In the present invention, performing the operation in such a configuration makes it possible to suppress the shock noise without using the shock noise occurrence information, and to output the emphasized sound with a high sound quality.
While all of the configuration examples of the no-shock noise suppression units were explained so far on the assumption that the minimum mean square error short-time spectrum amplitude technique was employed as a technique of suppressing the noise, the other methods as well are applicable. As an example of such a method, there exist the Wiener filtering method disclosed in Non-patent document 5 (Non-patent document 5: PROCEEDING OF THE IEEE, Vol. 67. No. 12, pp. 1586 to 1604, December, 1979), the spectrum subtraction method disclosed in Non-patent document 6 (Non-patent document 6: IEEE TRANSACTIONS ON ACOUSTICS, SPEECH, AND SIGNAL PROCESSING, Vol. 27. No. 2, pp. 113 to 120, April, 1979), or the like, and explanation of these detailed configuration examples is omitted.
The above-mentioned present invention is a noise suppression method comprising: converting an input signal into a frequency region signal; obtaining information as to whether or not shock noise exists by employing a changed quantity of the above frequency region signal; and suppressing the shock noise by employing the above information as to whether or not the shock noise exists and said frequency region signal.
Also, the above-mentioned present invention further comprises obtaining the information as to whether or not the shock noise exists by employing a flatness degree of said frequency region signal.
Also, the above-mentioned present invention further comprises: obtaining information as to whether or not a first sound exists by employing said frequency region signal; and obtaining said information as to whether or not the shock noise exists by employing the above information as to whether or not the first sound exists.
Also, the above-mentioned present invention further comprises: obtaining information as to whether or not the first sound exists by employing said frequency region signal; obtaining said information as to whether or not the shock noise exists by employing the above information as to whether or not the first sound exists; obtaining an estimated value of the shock noise by employing the above information as to whether or not the shock noise exists, said information as to whether or not the first sound exists, and said frequency region signal; and suppressing the shock noise by subtracting the above estimated value of the shock noise from said frequency region signal.
Also, the above-mentioned present invention further comprises: obtaining information as to whether or not the first sound exists by employing said frequency region signal; obtaining said information as to whether or not the shock noise exists by employing the above information as to whether or not the first sound exists; obtaining an estimated value of the shock noise by employing the above information as to whether or not the shock noise exists, said information as to whether or not the first sound exists, and said frequency region signal; obtaining a suppression coefficient by employing the above estimated value of the shock noise, and said frequency region signal; and suppressing the shock noise by obtaining a product of the above suppression coefficient and said frequency region signal.
Also, the above-mentioned present invention further comprises smoothing said signal of which the shock noise has been suppressed.

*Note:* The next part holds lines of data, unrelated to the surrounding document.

(* ===== verification/Prog.v ===== *)
(** * Programs over a state

    The devices and the audio thread's work on them (server/cras_iodev.c,
    server/dev_io.c) change shared state, fail and call functions through
    pointers; their models are written in the state monad of this file.
    [None] is undefined behaviour, or a loop that was cut off. *)
From S2P Require Import Prelude.

Definition prog (S A : Type) : Type := S -> option (A * S).

Definition ret {S A} (a : A) : prog S A := fun s => Some (a, s).
Definition bind {S A B} (m : prog S A) (f : A -> prog S B) : prog S B :=
  fun s => match m s with Some (a, s) => f a s | None => None end.

Declare Scope prog_scope.
Notation "'let*' x := m 'in' k" := (bind m (fun x => k))
  (at level 10, x pattern, m at level 200, k at level 200) : prog_scope.
Notation "m ;; k" := (bind m (fun _ => k)) (at level 100, k at level 200, right associativity) : prog_scope.
#[local] Open Scope prog_scope.

(** An access that is undefined when it finds nothing. *)
Definition here {S A} (o : option A) : prog S A :=
  fun s => match o with Some a => Some (a, s) | None => None end.

Definition gets {S A} (f : S -> A) : prog S A := fun s => Some (f s, s).
Definition modify {S} (f : S -> S) : prog S unit := fun s => Some (tt, f s).

(** A loop over the elements of a list, with a value that it carries. *)
Fixpoint fold_prog {S A B} (body : A -> B -> prog S B) (l : list A) (b : B) : prog S B :=
  match l with
  | [] => ret b
  | x :: l => let* b := body x b in fold_prog body l b
  end.

Definition each {S A} (body : A -> prog S unit) (l : list A) : prog S unit :=
  fold_prog (fun x _ => body x) l tt.

(** ** What a program does

    [runs m s Q]: started in [s] it ends, with a result and a state that [Q]
    holds of.  [yields m s Q]: so it does whenever it ends. *)
Section Specs.
Context {St : Type}.

Definition runs {A} (m : prog St A) (s : St) (Q : A -> St -> Prop) : Prop :=
  match m s with Some (a, s) => Q a s | None => False end.

Definition yields {A} (m : prog St A) (s : St) (Q : A -> St -> Prop) : Prop :=
  match m s with Some (a, s) => Q a s | None => True end.

Lemma runs_ret {A} (a : A) s (Q : A -> St -> Prop) : Q a s -> runs (ret a) s Q.
Proof. done. Qed.

Lemma runs_bind {A B} (m : prog St A) (f : A -> prog St B) s (Q : B -> St -> Prop) :
  runs m s (fun a s => runs (f a) s Q) -> runs (bind m f) s Q.
Proof. unfold runs, bind. by destruct (m s) as [[a s']|]. Qed.

Lemma runs_mono {A} (m : prog St A) s (Q R : A -> St -> Prop) :
  runs m s Q -> (forall a s, Q a s -> R a s) -> runs m s R.
Proof. unfold runs. destruct (m s) as [[a s']|]; auto. Qed.

Lemma runs_step {A B} (m : prog St A) (f : A -> prog St B) s (Q : A -> St -> Prop) (R : B -> St -> Prop) :
  runs m s Q -> (forall a s, Q a s -> runs (f a) s R) -> runs (bind m f) s R.
Proof. intros Hm Hf. apply runs_bind. by eapply runs_mono. Qed.

Lemma runs_here {A} (o : option A) (a : A) s (Q : A -> St -> Prop) : o = Some a -> Q a s -> runs (here o) s Q.
Proof. by intros ->. Qed.

Lemma runs_yields {A} (m : prog St A) s (Q : A -> St -> Prop) : runs m s Q -> yields m s Q.
Proof. unfold runs, yields. by destruct (m s) as [[a s']|]. Qed.

Lemma runs_Some {A} (m : prog St A) s (Q : A -> St -> Prop) :
  runs m s Q <-> exists a s', m s = Some (a, s') /\ Q a s'.
Proof.
  unfold runs. destruct (m s) as [[a s']|].
  - split; [by eauto|]. by intros (b & t & [= <- <-] & H).
  - split; [done|]. by intros (b & t & ? & H).
Qed.

Lemma yields_ret {A} (a : A) s (Q : A -> St -> Prop) : Q a s -> yields (ret a) s Q.
Proof. done. Qed.

Lemma yields_here {A} (o : option A) s (Q : A -> St -> Prop) :
  (forall a, o = Some a -> Q a s) -> yields (here o) s Q.
Proof. unfold yields, here. destruct o; auto. Qed.

Lemma yields_bind {A B} (m : prog St A) (f : A -> prog St B) s (Q : B -> St -> Prop) :
  yields m s (fun a s => yields (f a) s Q) -> yields (bind m f) s Q.
Proof. unfold yields, bind. by destruct (m s) as [[a s']|]. Qed.

Lemma yields_mono {A} (m : prog St A) s (Q R : A -> St -> Prop) :
  yields m s Q -> (forall a s, Q a s -> R a s) -> yields m s R.
Proof. unfold yields. destruct (m s) as [[a s']|]; auto. Qed.

Lemma yields_step {A B} (m : prog St A) (f : A -> prog St B) s (Q : A -> St -> Prop) (R : B -> St -> Prop) :
  yields m s Q -> (forall a s, Q a s -> yields (f a) s R) -> yields (bind m f) s R.
Proof. intros Hm Hf. apply yields_bind. by eapply yields_mono. Qed.

Lemma yields_both {A} (m : prog St A) s (Q R : A -> St -> Prop) :
  yields m s Q -> yields m s R -> yields m s (fun a s' => Q a s' /\ R a s').
Proof. unfold yields. destruct (m s) as [[a s']|]; auto. Qed.

Lemma yields_Some {A} (m : prog St A) s (Q : A -> St -> Prop) a s' :
  yields m s Q -> m s = Some (a, s') -> Q a s'.
Proof. unfold yields. intros H Hm. by rewrite Hm in H. Qed.

Lemma runs_gets {A B} (g : St -> A) (f : A -> prog St B) s (Q : B -> St -> Prop) :
  runs (f (g s)) s Q -> runs (bind (gets g) f) s Q.
Proof. done. Qed.
Lemma yields_gets {A B} (g : St -> A) (f : A -> prog St B) s (Q : B -> St -> Prop) :
  yields (f (g s)) s Q -> yields (bind (gets g) f) s Q.
Proof. done. Qed.
Lemma runs_get {A} (g : St -> A) s (Q : A -> St -> Prop) : Q (g s) s -> runs (gets g) s Q.
Proof. done. Qed.
Lemma yields_get {A} (g : St -> A) s (Q : A -> St -> Prop) : Q (g s) s -> yields (gets g) s Q.
Proof. done. Qed.
Lemma runs_set (g : St -> St) s (Q : unit -> St -> Prop) : Q tt (g s) -> runs (modify g) s Q.
Proof. done. Qed.
Lemma yields_set (g : St -> St) s (Q : unit -> St -> Prop) : Q tt (g s) -> yields (modify g) s Q.
Proof. done. Qed.
Lemma runs_modify {B} (g : St -> St) (f : unit -> prog St B) s (Q : B -> St -> Prop) :
  runs (f tt) (g s) Q -> runs (bind (modify g) f) s Q.
Proof. done. Qed.
Lemma yields_modify {B} (g : St -> St) (f : unit -> prog St B) s (Q : B -> St -> Prop) :
  yields (f tt) (g s) Q -> yields (bind (modify g) f) s Q.
Proof. done. Qed.

Lemma runs_fold {A B} (I : nat -> B -> St -> Prop) (body : A -> B -> prog St B) (l : list A) (k : nat) b s :
  I k b s ->
  (forall i x b s, l !! i = Some x -> I (k + i)%nat b s -> runs (body x b) s (I (1 + (k + i))%nat)) ->
  runs (fold_prog body l b) s (I (k + length l)%nat).
Proof.
  revert k b s. induction l as [|x l IH]; intros k b s HI Hb; simpl.
  { rewrite Nat.add_0_r. by apply runs_ret. }
  eapply runs_step.
  - apply (Hb 0%nat x b s); [done|]. by rewrite Nat.add_0_r.
  - intros b' s' H'. replace (k + S (length l))%nat with (S k + length l)%nat by lia. apply IH.
    + by rewrite Nat.add_0_r in H'.
    + intros i y b1 s1 Hl H1. replace (S k + i)%nat with (k + S i)%nat in * by lia.
      apply (Hb (S i) y b1 s1); [done|]. done.
Qed.

Lemma yields_fold {A B} (I : B -> St -> Prop) (body : A -> B -> prog St B) (l : list A) b s :
  I b s -> (forall x b s, x ∈ l -> I b s -> yields (body x b) s I) -> yields (fold_prog body l b) s I.
Proof.
  revert b s. induction l as [|x l IH]; intros b s HI Hb; simpl; [by apply yields_ret|].
  eapply yields_step; [apply Hb; [by left|done]|]. intros b' s' H'.
  apply IH; [done|]. intros y b1 s1 Hy. apply Hb. by right.
Qed.

Lemma yields_fold_at {A B} (I : nat -> B -> St -> Prop) (body : A -> B -> prog St B) (l : list A) (k : nat) b s :
  I k b s ->
  (forall i x b s, l !! i = Some x -> I (k + i)%nat b s -> yields (body x b) s (I (1 + (k + i))%nat)) ->
  yields (fold_prog body l b) s (I (k + length l)%nat).
Proof.
  revert k b s. induction l as [|x l IH]; intros k b s HI Hb; simpl.
  { rewrite Nat.add_0_r. by apply yields_ret. }
  eapply yields_step.
  - apply (Hb 0%nat x b s); [done|]. by rewrite Nat.add_0_r.
  - intros b' s' H'. replace (k + S (length l))%nat with (S k + length l)%nat by lia. apply IH.
    + by rewrite Nat.add_0_r in H'.
    + intros i y b1 s1 Hl H1. replace (S k + i)%nat with (k + S i)%nat in * by lia.
      apply (Hb (S i) y b1 s1); [done|]. done.
Qed.
End Specs.

(** ** What a program respects

    A relation between the state before and the state after, whatever the
    program does. *)
Section Respects.
Context {St : Type} (R : St -> St -> Prop) {HR : PreOrder R}.

Definition respects {A} (m : prog St A) : Prop := forall s, yields m s (fun _ s' => R s s').

Lemma respects_ret {A} (a : A) : respects (ret a).
Proof using HR. intros s. apply yields_ret. reflexivity. Qed.

Lemma respects_here {A} (o : option A) : respects (here o).
Proof using HR. intros s. apply yields_here. reflexivity. Qed.

Lemma respects_gets {A} (f : St -> A) : respects (gets f).
Proof using HR. intros s. apply yields_get. reflexivity. Qed.

Lemma respects_modify (f : St -> St) : (forall s, R s (f s)) -> respects (modify f).
Proof. intros Hf s. apply Hf. Qed.

Lemma respects_from {A B} (m : prog St A) (f : A -> prog St B) s :
  yields m s (fun a s' => R s s' /\ respects (f a)) -> yields (bind m f) s (fun _ s' => R s s').
Proof using HR.
  intros Hm. eapply yields_step; [exact Hm|]. intros a s' [Hs Hf].
  eapply yields_mono; [apply Hf|]. intros b s2 H2. by transitivity s'.
Qed.

Lemma respects_bind {A B} (m : prog St A) (f : A -> prog St B) :
  respects m -> (forall a, respects (f a)) -> respects (bind m f).
Proof using HR.
  intros Hm Hf s. apply respects_from. eapply yields_mono; [apply Hm|]. intros a s' Hs. by split.
Qed.

Lemma respects_fold {A B} (body : A -> B -> prog St B) (l : list A) (b : B) :
  (forall x b, respects (body x b)) -> respects (fold_prog body l b).
Proof using HR.
  intros Hb s. apply (yields_fold (fun _ s' => R s s')); [reflexivity|].
  intros x b1 s1 _ Hs. eapply yields_mono; [apply Hb|]. intros b2 s2 H2. by transitivity s1.
Qed.

Lemma yields_respects {A B} (m : prog St A) (f : A -> prog St B) s (Q : B -> St -> Prop) :
  respects m -> (forall a s', R s s' -> yields (f a) s' Q) -> yields (bind m f) s Q.
Proof. intros Hm Hf. eapply yields_step; [apply Hm|]. intros a s' Hs. by apply Hf. Qed.
End Respects.

Lemma respects_weaken {St A} (R R' : St -> St -> Prop) (m : prog St A) :
  (forall s s', R s s' -> R' s s') -> respects R m -> respects R' m.
Proof. intros HR Hm s. eapply yields_mono; [apply Hm|]. intros a s'. apply HR. Qed.

Create HintDb respects discriminated.

(** Goes through a program's steps. *)
Ltac respect :=
  repeat first
    [ progress intros
    | solve [auto with respects nocore]
    | match goal with
      | |- PreOrder _ => typeclasses eauto
      | |- respects _ (ret _) => apply respects_ret
      | |- respects _ (here _) => apply respects_here
      | |- respects _ (gets _) => apply respects_gets
      | |- respects _ (bind _ _) => apply respects_bind
      | |- respects _ (fold_prog _ _ _) => apply respects_fold
      | |- respects _ (modify _) => apply respects_modify
      | |- respects _ (match ?x with _ => _ end) => destruct x eqn:?
      | |- respects _ (if ?x then _ else _) => destruct x
      | |- respects _ (let '_ := ?x in _) => destruct x
      end ].

(** A program over a part of the state. *)
Definition zoom {S T A} (part : S -> T) (put : T -> S -> S) (m : prog T A) : prog S A :=
  fun s => match m (part s) with Some (a, t) => Some (a, put t s) | None => None end.

Lemma runs_zoom {S T A} (part : S -> T) (put : T -> S -> S) (m : prog T A) s (Q : A -> S -> Prop) :
  runs m (part s) (fun a t => Q a (put t s)) -> runs (zoom part put m) s Q.
Proof. unfold runs, zoom. by destruct (m (part s)) as [[a t]|]. Qed.

Lemma yields_zoom {S T A} (part : S -> T) (put : T -> S -> S) (m : prog T A) s (Q : A -> S -> Prop) :
  yields m (part s) (fun a t => Q a (put t s)) -> yields (zoom part put m) s Q.
Proof. unfold yields, zoom. by destruct (m (part s)) as [[a t]|]. Qed.

(** Runs the steps at the head of a program that need nothing of it. *)
Ltac prog_step :=
  cbv beta;
  match goal with
  | |- runs (bind (ret _) _) _ _ => apply runs_bind, runs_ret
  | |- runs (bind (gets _) _) _ _ => apply runs_gets
  | |- runs (bind (modify _) _) _ _ => apply runs_modify
  | |- runs (bind (bind _ _) _) _ _ => do 2 apply runs_bind
  | |- yields (bind (ret _) _) _ _ => apply yields_bind, yields_ret
  | |- yields (bind (gets _) _) _ _ => apply yields_gets
  | |- yields (bind (modify _) _) _ _ => apply yields_modify
  | |- runs (gets _) _ _ => apply runs_get
  | |- runs (modify _) _ _ => apply runs_set
  | |- yields (gets _) _ _ => apply yields_get
  | |- yields (modify _) _ _ => apply yields_set
  | |- yields (bind (bind _ _) _) _ _ => do 2 apply yields_bind
  | |- runs (ret _) _ _ => apply runs_ret
  | |- yields (ret _) _ _ => apply yields_ret
  end; cbv beta.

Also, the above-mentioned present invention further comprises: generating a random number within a pre-decided range; obtaining an amended phase by adding the above random number to a phase of said frequency region signal; and combining the above amended phase and said signal of which the shock noise has been suppressed, thereby to convert it into a time region signal.
Also, the above-mentioned present invention further comprises: obtaining a non-shock noise suppression signal by suppressing non-shock noise for said frequency region signal; and using the above non-shock noise suppression signal instead of said frequency region signal.
Also, the above-mentioned present invention further comprises: obtaining a non-shock noise suppression signal by suppressing non-shock noise for said frequency region signal; obtaining information as to whether or not a second sound exists by employing the above non-shock noise suppression signal; and obtaining an estimated value of the shock noise by employing the above information as to whether or not the second sound exists, said information as to whether or not the shock noise exists, said information as to whether or not the first sound exists, and said frequency region signal.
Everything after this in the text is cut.